EGFP expression in PB lymphocytes rose to the 10% level by week 10 (Figure 2) in 2 of the 3 animals, and the expression persisted at detectable levels in all 3 animals for up to 35 weeks. Between 10 and 24 weeks after transplant, the absolute number of EGFP lymphocytes in the peripheral circulation peaked at 569, 340, and 217 cells/μl for animals RC601, 95E041, and RC502, respectively. At the latest time points examined, the number of EGFP+ lymphocytes for each animal were: RC601, 24 cells/μl at 35 weeks; 95E041, 167 cells at 42 weeks; and RC502, 141 cells/μl at 21 weeks. Phenotypic analysis of the lymphoid population demonstrated EGFP expression in T cells (CD4+ and CD8+), B cells (CD20+), and NK cells (CD16/56+) at different time points posttransplant (Figure 4).

Fig. 4.

Subset analysis at 2, 5, 10, and 20 weeks posttransplant (CD2, CD4, CD8, CD16/56, and CD20) in high-dose animals.

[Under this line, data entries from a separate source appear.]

(** An access that is carried out, and writes. *)
Lemma b_transport_writing {SC : DoubleTimes} ts {W} id p t (s : impl * W) :
  p.(command) = TLM_WRITE_COMMAND -> p.(byte_enable) = None -> p.(data_length) <= p.(streaming_width) ->
  b_transport ts id p t s = (p_delay t;; finish_write ts id (answered p)) s.
Proof.
  intros Hc Hbe Hsw. unfold b_transport. cbv zeta.
  cbn [set_dmi_allowed streaming_width data_length byte_enable set_response_status command].
  destruct (Z.ltb_spec (streaming_width p) (data_length p)); [lia|].
  by rewrite Hbe, bool_decide_false, Hc by (intros [? ?]; done).
Qed.

(** *** Counting *)

Lemma stored_count_app fl f : stored_count (fl ++ [f]) = stored_count fl + stored_count [f].
Proof. unfold stored_count. rewrite filter_app, length_app. lia. Qed.

Lemma count_nonneg fl : 0 <= stored_count fl.
Proof. apply Zle_0_nat. Qed.

Lemma count_le fl : stored_count fl <= Z.of_nat (length fl).
Proof. unfold stored_count. pose proof (length_filter (fun f => f <> Todo) fl). lia. Qed.

Lemma count_full fl : stored_count fl = Z.of_nat (length fl) -> Forall (fun f => f <> Todo) fl.
Proof.
  induction fl as [|f fl IH]; [done|]. pose proof (count_le fl). unfold stored_count in *.
  rewrite filter_cons. case_decide; cbn [length]; intros Hc; [constructor; [done|apply IH; lia]|lia].
Qed.

Lemma count_middle fl j f g : fl !! j = Some f -> g <> Todo ->
  stored_count (<[j := g]> fl) = stored_count fl + (if decide (f = Todo) then 1 else 0).
Proof.
  intros Hj Hg. unfold stored_count.
  rewrite (insert_take_drop fl) by (by eapply lookup_lt_Some).
  rewrite <- (take_drop_middle fl j f) at 3 by done.
  rewrite !filter_app, !filter_cons, !length_app, (decide_True (P := g <> Todo)) by done.
  cbn [length]. destruct (decide (f = Todo)) as [->|Hf].
  - rewrite decide_False by naive_solver. lia.
  - rewrite decide_True by done. cbn [length]. lia.
Qed.

Lemma count_insert fl j f : fl !! j = Some Todo -> f <> Todo ->
  stored_count (<[j := f]> fl) = stored_count fl + 1.
Proof. intros Hj Hf. by rewrite (count_middle fl j Todo f), decide_True by done. Qed.

Lemma count_replace fl j f g : fl !! j = Some f -> f <> Todo -> g <> Todo ->
  stored_count (<[j := g]> fl) = stored_count fl.
Proof. intros Hj Hf Hg. rewrite (count_middle fl j f g), decide_False by done. lia. Qed.

Lemma all_stored fl : Forall (fun f => f <> Todo) fl -> stored_count fl = Z.of_nat (length fl).
Proof.
  induction 1 as [|f fl Hf _ IH]; [done|]. unfold stored_count in *. rewrite filter_cons, decide_True by done.
  cbn [length]. lia.
Qed.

T lymphocytes expressing CD2, CD4, CD8, and/or CD16/56, and B-lymphocytes expressing CD20 were evaluated by flow cytometry for coexpression of EGFP. Data are the mean percentage ± SEM (standard error of the mean) of these T and B lymphocytes expressing EGFP.

Fig. 4.

Subset analysis at 2, 5, 10, and 20 weeks posttransplant (CD2, CD4, CD8, CD16/56, and CD20) in high-dose animals.

T lymphocytes expressing CD2, CD4, CD8, and/or CD16/56, and B-lymphocytes expressing CD20 were evaluated by flow cytometry for coexpression of EGFP. Data are the mean percentage ± SEM (standard error of the mean) of these T and B lymphocytes expressing EGFP.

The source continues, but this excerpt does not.